* [WHAT IS BEING ASKED]: Everything from the line with "let r := rstrip s' in" to the end of the data should be restated word for word, and nothing before it.

* [EXCERPTED DATA]:
(** * Ingestion and normalisation of the receipts / users / brands exports

    A shallow embedding of the two pipeline scripts of the repository,
    [data/input_data/abc.py] and [data/input_data/import gzip.py], and the
    properties of their loader and of their value conversions.

    Layout: the Python and pandas operations the scripts call, then the two
    scripts (one module each, definitions named as in the source), then the
    theorems. *)

From Stdlib Require Import ZArith List String Ascii Bool Lia SpecFloat.
Import ListNotations.

Local Open Scope string_scope.
Local Open Scope list_scope.
Local Open Scope Z_scope.

(* ================================================================== *)
(** ** Exceptions *)

(** The exception classes the scripts can meet.  [JSONDecodeError] and
    [UnicodeDecodeError] are subclasses of [ValueError]; [FileNotFoundError]
    and [BadGzipFile] are subclasses of [OSError]. *)
Inductive exn : Type :=
| TypeError
| ValueError
| JSONDecodeError
| UnicodeDecodeError
| KeyError
| AttributeError
| OverflowError
| ZeroDivisionError
| OSError
| FileNotFoundError
| BadGzipFile
| EOFError.

(** [except ValueError] catches the class and its subclasses. *)
Definition is_ValueError (e : exn) : bool :=
  match e with
  | ValueError | JSONDecodeError | UnicodeDecodeError => true
  | _ => false
  end.

Inductive result (A : Type) : Type :=
| Ok (a : A)
| Raise (e : exn).

Arguments Ok {A} a.
Arguments Raise {A} e.

Definition bind {A B : Type} (c : result A) (k : A -> result B) : result B :=
  match c with
  | Ok a => k a
  | Raise e => Raise e
  end.

Notation "x <- c ;; k" := (bind c (fun x => k))
  (at level 61, c at next level, right associativity).

Definition returns {A : Type} (c : result A) : Prop := exists a, c = Ok a.

(** [Series.apply] and list comprehensions: the first exception wins. *)
Fixpoint mapM {A B : Type} (f : A -> result B) (xs : list A) : result (list B) :=
  match xs with
  | [] => Ok []
  | x :: xs' => y <- f x ;; ys <- mapM f xs' ;; Ok (y :: ys)
  end.

(* ================================================================== *)
(** ** Strings

    A Python [str] is a [string] whose characters stand for code points
    below 256. *)

(** [str.isspace] on one character, for the code points below 256. *)
Definition isspace (c : ascii) : bool :=
  let n := N_of_ascii c in
  (((9 <=? n) && (n <=? 13)) || ((28 <=? n) && (n <=? 32))
   || (n =? 133) || (n =? 160))%N.

Fixpoint lstrip (s : string) : string :=
  match s with
  | EmptyString => EmptyString
  | String c s' => if isspace c then lstrip s' else s
  end.

(** [rstrip] keeps a character when it is not a space or when something
    is left after it. *)
Fixpoint rstrip (s : string) : string :=
  match s with
  | EmptyString => EmptyString
  | String c s' =>
      match rstrip s' with
      | EmptyString => if isspace c then EmptyString else String c EmptyString
      | r => String c r
      end
  end.

Definition strip (s : string) : string := rstrip (lstrip s).

(** Truth value of a [str]: non-empty. *)
Definition str_bool (s : string) : bool :=
  match s with
  | EmptyString => false
  | String _ _ => true
  end.

(** [s.startswith(p)]. *)
Fixpoint startswith (s p : string) {struct p} : bool :=
  match p with
  | EmptyString => true
  | String a p' =>
      match s with
      | EmptyString => false
      | String b s' => Ascii.eqb a b && startswith s' p'
      end
  end.

(** [s.split(sep)] for a one-character separator: never empty. *)
Fixpoint split (sep : ascii) (s : string) : list string :=
  match s with
  | EmptyString => [EmptyString]
  | String c s' =>
      if Ascii.eqb c sep then EmptyString :: split sep s'
      else match split sep s' with
           | [] => [String c EmptyString]
           | w :: ws => String c w :: ws
           end
  end.

(** [xs[-1]]. *)
Definition last_item (xs : list string) : result string :=
  match rev xs with
  | [] => Raise KeyError
  | x :: _ => Ok x
  end.

(** [s.replace(old, new)] for a non-empty [old]: occurrences are taken
    left to right and do not overlap.  [skip] counts the characters of an
    occurrence that are still to be dropped. *)
Fixpoint replace_from (old new : string) (skip : nat) (s : string) : string :=
  match s with
  | EmptyString => EmptyString
  | String c s' =>
      match skip with
      | S k => replace_from old new k s'
      | O =>
          if startswith s old
          then (new ++ replace_from old new (Nat.pred (String.length old)) s')%string
          else String c (replace_from old new O s')
      end
  end.

Definition replace (s old new : string) : string := replace_from old new O s.

(* ================================================================== *)
(** ** Floats

    A Python [float] is an IEEE 754 binary64 number. *)

Definition prec : Z := 53.
Definition emax : Z := 1024.

Definition float := spec_float.

(** [float(n)]: the nearest float, [OverflowError] beyond the range. *)
Definition float_of_int (n : Z) : result float :=
  match binary_normalize prec emax n 0 false with
  | S754_infinity _ => Raise OverflowError
  | x => Ok x
  end.

(** An integer as an exact, not normalised, operand of a division. *)
Definition exact_of_int (n : Z) : float :=
  match n with
  | Z0 => S754_zero false
  | Zpos p => S754_finite false p 0
  | Zneg p => S754_finite true p 0
  end.

(** [a / b] on two [int]: the float nearest to the exact quotient. *)
Definition int_truediv (a b : Z) : result float :=
  if b =? 0 then Raise ZeroDivisionError
  else match SFdiv prec emax (exact_of_int a) (exact_of_int b) with
       | S754_infinity _ => Raise OverflowError
       | x => Ok x
       end.

(** [x / y] on two [float]. *)
Definition float_truediv (x y : float) : result float :=
  match y with
  | S754_zero _ => Raise ZeroDivisionError
  | _ => Ok (SFdiv prec emax x y)
  end.
(** * EduTutor AI: quiz generation, grading and analytics

    A shallow embedding of [ai_engine.py] (item generator and submission
    grader) and of the aggregation code of [utils.py] and [app.py] (average
    percentage, weak areas of the PDF report), with the properties of the
    natural-language specification stated over it.

    Conventions of the embedding.
    - A Python [str] is a [string]; each character is read as the code point
      of the same number (0..255), and [str.strip], [str.lower] and
      [str.split] below are Python's on that range.
    - A quiz item is a Python dict with the keys the generator writes; a key
      that is absent is [None] in the record.  [item[k]] on an absent key
      raises [KeyError]: the embedding returns [None].
    - The answers dict maps keys to strings, as the quiz form stores them;
      on a string [str(...)] is the identity.
    - [random.choice] reads an explicit random state.
    - Integer parameters are [Z].  The score and total columns are int64
      columns: their sums wrap around.  The quotient of the sums and its
      product with 100 are binary64 operations ([PrimFloat]), whose results
      are related to rational numbers through [SpecFloat].
    - The sort inside pandas' [value_counts] is a parameter.  The state of
      the interpreter around the grader (hash salt, [random], [_llm]) is
      explicit where a property is about it. *)

From Stdlib Require Import ZArith Ascii String List Bool Lia PrimFloat Uint63.
From Stdlib Require Import Sorted Permutation DecimalString DecimalNat.
From Stdlib Require Import QArith Qabs Qpower Lqa Floats.
From stdpp Require Import base option list gmap strings.



(** ** Python strings *)

Module PyStr.

Definition ord (c : ascii) : nat := nat_of_ascii c.

Definition between (lo hi n : nat) : bool := (lo <=? n)%nat && (n <=? hi)%nat.

(** [str.isspace] on one character. *)
Definition is_space (c : ascii) : bool :=
  let n := ord c in
  between 9 13 n || between 28 32 n || (n =? 133)%nat || (n =? 160)%nat.

(** The character class [[A-Za-z0-9]] of the tokenizer's regular expression. *)
Definition is_alnum (c : ascii) : bool :=
  let n := ord c in
  between 65 90 n || between 97 122 n || between 48 57 n.

Definition is_upper (c : ascii) : bool :=
  let n := ord c in
  between 65 90 n || (between 192 222 n && negb (n =? 215)%nat).

Definition lower_char (c : ascii) : ascii :=
  if is_upper c then ascii_of_nat (ord c + 32) else c.

(** [s.lower()] *)
Fixpoint lower (s : string) : string :=
  match s with
  | EmptyString => EmptyString
  | String c s' => String (lower_char c) (lower s')
  end.

Definition is_empty (s : string) : bool :=
  match s with EmptyString => true | String _ _ => false end.

Fixpoint lstrip (s : string) : string :=
  match s with
  | EmptyString => EmptyString
  | String c s' => if is_space c then lstrip s' else s
  end.

Fixpoint rstrip (s : string) : string :=
  match s with
  | EmptyString => EmptyString
  | String c s' =>
      let r := rstrip s' in
      if is_space c && is_empty r then EmptyString else String c r
  end.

* [RESPONSE BELOW]:
      let r := rstrip s' in
      if is_space c && is_empty r then EmptyString else String c r
  end.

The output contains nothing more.